▸ **Exercise instructions**
Restate, word for word, every line of the data.

▸ **Data shown**
Fixpoint io_bind {R S : Type} (p : io R) (f : R -> io S) : io S :=
  match p with
  | Done r => f r
  | Ask c k => Ask c (fun x => io_bind (k x) f)
  end.

(** The environment answers calls and keeps the platform's state. *)
Definition env (W : Type) : Type := call -> W -> result value * W.

Fixpoint exec {W R : Type} (h : env W) (p : io R) (w : W) : trace * R * W :=
  match p with
  | Done r => ([], r, w)
  | Ask c k =>
      let '(x, w1) := h c w in
      let '(t, r, w2) := exec h (k x) w1 in
      ((c, x) :: t, r, w2)
  end.

(** Python code with variables of type [G]: an exception leaves the
    assignments made before it in place. *)
Definition M (G R : Type) : Type := G -> io (result R * G).

Definition ret {G R : Type} (r : R) : M G R := fun g => Done (inr r, g).
Definition raise {G R : Type} (e : exn) : M G R := fun g => Done (inl e, g).

Definition bind {G R S : Type} (m : M G R) (f : R -> M G S) : M G S :=
  fun g =>
    io_bind (m g) (fun '(x, g1) =>
      match x with
      | inl e => Done (inl e, g1)
      | inr r => f r g1
      end).

(** [try: m except Exception as e: handler e] *)
Definition try_except {G R : Type} (m : M G R) (handler : exn -> M G R) : M G R :=
  fun g =>
    io_bind (m g) (fun '(x, g1) =>
      match x with
      | inl e => handler e g1
      | inr r => Done (inr r, g1)
      end).

(** An SDK call: its exception, if any, is raised at the call site. *)
Definition ext {G : Type} (f : string) (a : list value) : M G value :=
  fun g => Ask (Call f a) (fun x => Done (x, g)).

(** A pure Python operation that may raise. *)
Definition lift {G R : Type} (x : result R) : M G R := fun g => Done (x, g).

Definition run_M {W G R : Type} (h : env W) (m : M G R) (g : G) (w : W)
  : trace * (result R * G) * W := exec h (m g) w.

Definition trace_of {W G R : Type} (h : env W) (m : M G R) (g : G) (w : W) : trace :=
  (run_M h m g w).1.1.
Definition outcome_of {W G R : Type} (h : env W) (m : M G R) (g : G) (w : W) : result R :=
  (run_M h m g w).1.2.1.
Definition vars_of {W G R : Type} (h : env W) (m : M G R) (g : G) (w : W) : G :=
  (run_M h m g w).1.2.2.
Definition world_of {W G R : Type} (h : env W) (m : M G R) (g : G) (w : W) : W :=
  (run_M h m g w).2.

(** The callees of a trace, in order. *)
Definition callees (t : trace) : list string := map (fun ev => callee ev.1) t.

End Prog.

Import Prog.

Declare Scope py_scope.
Delimit Scope py_scope with py.
Notation "x <- m ;; k" := (bind m (fun x => k))
  (at level 100, m at next level, right associativity) : py_scope.
Notation "m ;;; k" := (bind m (fun _ => k))
  (at level 100, right associativity) : py_scope.

(** ** Cells 6 and 7: the service names *)

Module Names.

(** [s[0:n]] *)
Fixpoint slice0 (n : nat) (s : string) : string :=
  match n, s with
  | O, _ => ""
  | S _, EmptyString => ""
  | S n', String c s' => String c (slice0 n' s')
  end.

(** [s.replace(old, new)] for one-character [old] and [new]. *)
Fixpoint replace (old new : ascii) (s : string) : string :=
  match s with
  | EmptyString => ""
  | String c s' => String (if Ascii.eqb c old then new else c) (replace old new s')
  end.

(** Whether [p] is the beginning of [s]. *)
Fixpoint starts_with (p s : string) : bool :=
  match p, s with
  | EmptyString, _ => true
  | String a p', String b s' => Ascii.eqb a b && starts_with p' s'
  | String _ _, EmptyString => false
  end.

(** [s.replace(old, new)] for a non-empty [old], from left to right:
    [skip] counts the characters of an occurrence still to be passed
    over. *)
Fixpoint replace_from (old new : string) (skip : nat) (s : string) : string :=
  match s with
  | EmptyString => ""
  | String c s' =>
      match skip with
      | S n => replace_from old new n s'
      | O =>
          if starts_with old s
          then new +:+ replace_from old new (String.length old - 1) s'
          else String c (replace_from old new 0 s')
      end
  end.

Definition str_replace (old new s : string) : string := replace_from old new 0 s.

Definition data : string := "mvl".
Definition algo : string := "als".

(** [uuid_text] is [str(uuid.uuid4())]. *)
Definition short_uuid (uuid_text : string) : string := slice0 4 uuid_text.
Definition prefix (uuid_text : string) : string := "reco" +:+ short_uuid uuid_text.

Definition resource_group (u : string) : string := prefix u +:+ "_" +:+ data.
Definition workspace_name (u : string) : string := prefix u +:+ "_" +:+ data +:+ "_aml".
Definition workspace_region : string := "westus2".
Definition location : string := workspace_region.

Definition userCol : string := "UserId".
Definition itemCol : string := "MovieId".
Definition ratingCol : string := "Rating".

(** [account_name = resource_group + "-ds-sql"], before the truncation. *)
Definition account_name_full (u : string) : string := resource_group u +:+ "-ds-sql".

(** [account_name.replace("_","-")[0:min(31,len(prefix))]] *)
Definition account_name (u : string) : string :=
  slice0 (Nat.min 31 (String.length (prefix u)))
         (replace "_" "-" (account_name_full u)).

Definition DOCUMENTDB_DATABASE : string := "recommendations".
Definition DOCUMENTDB_COLLECTION : string := "user_recommendations_" +:+ algo.

Definition history_name : string := "spark-ml-notebook".
Definition model_name : string := data +:+ "-" +:+ algo +:+ "-reco.mml".
Definition service_name : string := data +:+ "-" +:+ algo.
Definition aks_name (u : string) : string :=
  slice0 (Nat.min 12 (String.length (prefix u))) (replace "_" "-" (prefix u)) +:+ "-aks".
Definition experiment_name : string := data +:+ "_" +:+ algo +:+ "_Experiment".
Definition container_image_name : string := data +:+ "-" +:+ algo.

Definition train_data_path : string := data +:+ "Train".
Definition test_data_path : string := data +:+ "Test".

Definition secrets_path : string := "/dbfs/FileStore/dbsecrets.json".
Definition ws_config_path : string := "/dbfs/FileStore".
Definition subscription_id : string := "".

(** The canonical text of a UUID: 36 characters, hyphens at offsets 8,
    13, 18 and 23, lower-case hexadecimal digits elsewhere. *)
Definition is_hex (c : ascii) : bool :=
  let n := nat_of_ascii c in
  ((48 <=? n)%nat && (n <=? 57)%nat) || ((97 <=? n)%nat && (n <=? 102)%nat).

Fixpoint uuid_shape (i : nat) (s : string) : bool :=
  match s with
  | EmptyString => Nat.eqb i 36
  | String c s' =>
      (if (Nat.eqb i 8 || Nat.eqb i 13 || Nat.eqb i 18 || Nat.eqb i 23)%bool
       then Ascii.eqb c "-" else is_hex c)
      && uuid_shape (S i) s'
  end.

Definition is_uuid_text (s : string) : bool := uuid_shape 0 s.

Fixpoint contains_char (c : ascii) (s : string) : bool :=
  match s with
  | EmptyString => false
  | String c' s' => Ascii.eqb c' c || contains_char c s'
  end.

(** A character allowed in the name of an AKS cluster: a letter, a digit
    or a hyphen. *)
Definition is_name_char (c : ascii) : bool :=
  let n := nat_of_ascii c in
  ((48 <=? n)%nat && (n <=? 57)%nat) || ((65 <=? n)%nat && (n <=? 90)%nat)
  || ((97 <=? n)%nat && (n <=? 122)%nat) || Ascii.eqb c "-".

Fixpoint all_chars (p : ascii -> bool) (s : string) : bool :=
  match s with
  | EmptyString => true
  | String c s' => p c && all_chars p s'
  end.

▸ **Task solution**
Fixpoint io_bind {R S : Type} (p : io R) (f : R -> io S) : io S :=
  match p with
  | Done r => f r
  | Ask c k => Ask c (fun x => io_bind (k x) f)
  end.

(** The environment answers calls and keeps the platform's state. *)
Definition env (W : Type) : Type := call -> W -> result value * W.

Fixpoint exec {W R : Type} (h : env W) (p : io R) (w : W) : trace * R * W :=
  match p with
  | Done r => ([], r, w)
  | Ask c k =>
      let '(x, w1) := h c w in
      let '(t, r, w2) := exec h (k x) w1 in
      ((c, x) :: t, r, w2)
  end.

(** Python code with variables of type [G]: an exception leaves the
    assignments made before it in place. *)
Definition M (G R : Type) : Type := G -> io (result R * G).

Definition ret {G R : Type} (r : R) : M G R := fun g => Done (inr r, g).
Definition raise {G R : Type} (e : exn) : M G R := fun g => Done (inl e, g).

Definition bind {G R S : Type} (m : M G R) (f : R -> M G S) : M G S :=
  fun g =>
    io_bind (m g) (fun '(x, g1) =>
      match x with
      | inl e => Done (inl e, g1)
      | inr r => f r g1
      end).

(** [try: m except Exception as e: handler e] *)
Definition try_except {G R : Type} (m : M G R) (handler : exn -> M G R) : M G R :=
  fun g =>
    io_bind (m g) (fun '(x, g1) =>
      match x with
      | inl e => handler e g1
      | inr r => Done (inr r, g1)
      end).

(** An SDK call: its exception, if any, is raised at the call site. *)
Definition ext {G : Type} (f : string) (a : list value) : M G value :=
  fun g => Ask (Call f a) (fun x => Done (x, g)).

(** A pure Python operation that may raise. *)
Definition lift {G R : Type} (x : result R) : M G R := fun g => Done (x, g).

Definition run_M {W G R : Type} (h : env W) (m : M G R) (g : G) (w : W)
  : trace * (result R * G) * W := exec h (m g) w.

Definition trace_of {W G R : Type} (h : env W) (m : M G R) (g : G) (w : W) : trace :=
  (run_M h m g w).1.1.
Definition outcome_of {W G R : Type} (h : env W) (m : M G R) (g : G) (w : W) : result R :=
  (run_M h m g w).1.2.1.
Definition vars_of {W G R : Type} (h : env W) (m : M G R) (g : G) (w : W) : G :=
  (run_M h m g w).1.2.2.
Definition world_of {W G R : Type} (h : env W) (m : M G R) (g : G) (w : W) : W :=
  (run_M h m g w).2.

(** The callees of a trace, in order. *)
Definition callees (t : trace) : list string := map (fun ev => callee ev.1) t.

End Prog.

Import Prog.

Declare Scope py_scope.
Delimit Scope py_scope with py.
Notation "x <- m ;; k" := (bind m (fun x => k))
  (at level 100, m at next level, right associativity) : py_scope.
Notation "m ;;; k" := (bind m (fun _ => k))
  (at level 100, right associativity) : py_scope.

(** ** Cells 6 and 7: the service names *)

Module Names.

(** [s[0:n]] *)
Fixpoint slice0 (n : nat) (s : string) : string :=
  match n, s with
  | O, _ => ""
  | S _, EmptyString => ""
  | S n', String c s' => String c (slice0 n' s')
  end.

(** [s.replace(old, new)] for one-character [old] and [new]. *)
Fixpoint replace (old new : ascii) (s : string) : string :=
  match s with
  | EmptyString => ""
  | String c s' => String (if Ascii.eqb c old then new else c) (replace old new s')
  end.

(** Whether [p] is the beginning of [s]. *)
Fixpoint starts_with (p s : string) : bool :=
  match p, s with
  | EmptyString, _ => true
  | String a p', String b s' => Ascii.eqb a b && starts_with p' s'
  | String _ _, EmptyString => false
  end.

(** [s.replace(old, new)] for a non-empty [old], from left to right:
    [skip] counts the characters of an occurrence still to be passed
    over. *)
Fixpoint replace_from (old new : string) (skip : nat) (s : string) : string :=
  match s with
  | EmptyString => ""
  | String c s' =>
      match skip with
      | S n => replace_from old new n s'
      | O =>
          if starts_with old s
          then new +:+ replace_from old new (String.length old - 1) s'
          else String c (replace_from old new 0 s')
      end
  end.

Definition str_replace (old new s : string) : string := replace_from old new 0 s.

Definition data : string := "mvl".
Definition algo : string := "als".

(** [uuid_text] is [str(uuid.uuid4())]. *)
Definition short_uuid (uuid_text : string) : string := slice0 4 uuid_text.
Definition prefix (uuid_text : string) : string := "reco" +:+ short_uuid uuid_text.

Definition resource_group (u : string) : string := prefix u +:+ "_" +:+ data.
Definition workspace_name (u : string) : string := prefix u +:+ "_" +:+ data +:+ "_aml".
Definition workspace_region : string := "westus2".
Definition location : string := workspace_region.

Definition userCol : string := "UserId".
Definition itemCol : string := "MovieId".
Definition ratingCol : string := "Rating".

(** [account_name = resource_group + "-ds-sql"], before the truncation. *)
Definition account_name_full (u : string) : string := resource_group u +:+ "-ds-sql".

(** [account_name.replace("_","-")[0:min(31,len(prefix))]] *)
Definition account_name (u : string) : string :=
  slice0 (Nat.min 31 (String.length (prefix u)))
         (replace "_" "-" (account_name_full u)).

Definition DOCUMENTDB_DATABASE : string := "recommendations".
Definition DOCUMENTDB_COLLECTION : string := "user_recommendations_" +:+ algo.

Definition history_name : string := "spark-ml-notebook".
Definition model_name : string := data +:+ "-" +:+ algo +:+ "-reco.mml".
Definition service_name : string := data +:+ "-" +:+ algo.
Definition aks_name (u : string) : string :=
  slice0 (Nat.min 12 (String.length (prefix u))) (replace "_" "-" (prefix u)) +:+ "-aks".
Definition experiment_name : string := data +:+ "_" +:+ algo +:+ "_Experiment".
Definition container_image_name : string := data +:+ "-" +:+ algo.

Definition train_data_path : string := data +:+ "Train".
Definition test_data_path : string := data +:+ "Test".

Definition secrets_path : string := "/dbfs/FileStore/dbsecrets.json".
Definition ws_config_path : string := "/dbfs/FileStore".
Definition subscription_id : string := "".

(** The canonical text of a UUID: 36 characters, hyphens at offsets 8,
    13, 18 and 23, lower-case hexadecimal digits elsewhere. *)
Definition is_hex (c : ascii) : bool :=
  let n := nat_of_ascii c in
  ((48 <=? n)%nat && (n <=? 57)%nat) || ((97 <=? n)%nat && (n <=? 102)%nat).

Fixpoint uuid_shape (i : nat) (s : string) : bool :=
  match s with
  | EmptyString => Nat.eqb i 36
  | String c s' =>
      (if (Nat.eqb i 8 || Nat.eqb i 13 || Nat.eqb i 18 || Nat.eqb i 23)%bool
       then Ascii.eqb c "-" else is_hex c)
      && uuid_shape (S i) s'
  end.

Definition is_uuid_text (s : string) : bool := uuid_shape 0 s.

Fixpoint contains_char (c : ascii) (s : string) : bool :=
  match s with
  | EmptyString => false
  | String c' s' => Ascii.eqb c' c || contains_char c s'
  end.

(** A character allowed in the name of an AKS cluster: a letter, a digit
    or a hyphen. *)
Definition is_name_char (c : ascii) : bool :=
  let n := nat_of_ascii c in
  ((48 <=? n)%nat && (n <=? 57)%nat) || ((65 <=? n)%nat && (n <=? 90)%nat)
  || ((97 <=? n)%nat && (n <=? 122)%nat) || Ascii.eqb c "-".

Fixpoint all_chars (p : ascii -> bool) (s : string) : bool :=
  match s with
  | EmptyString => true
  | String c s' => p c && all_chars p s'
  end.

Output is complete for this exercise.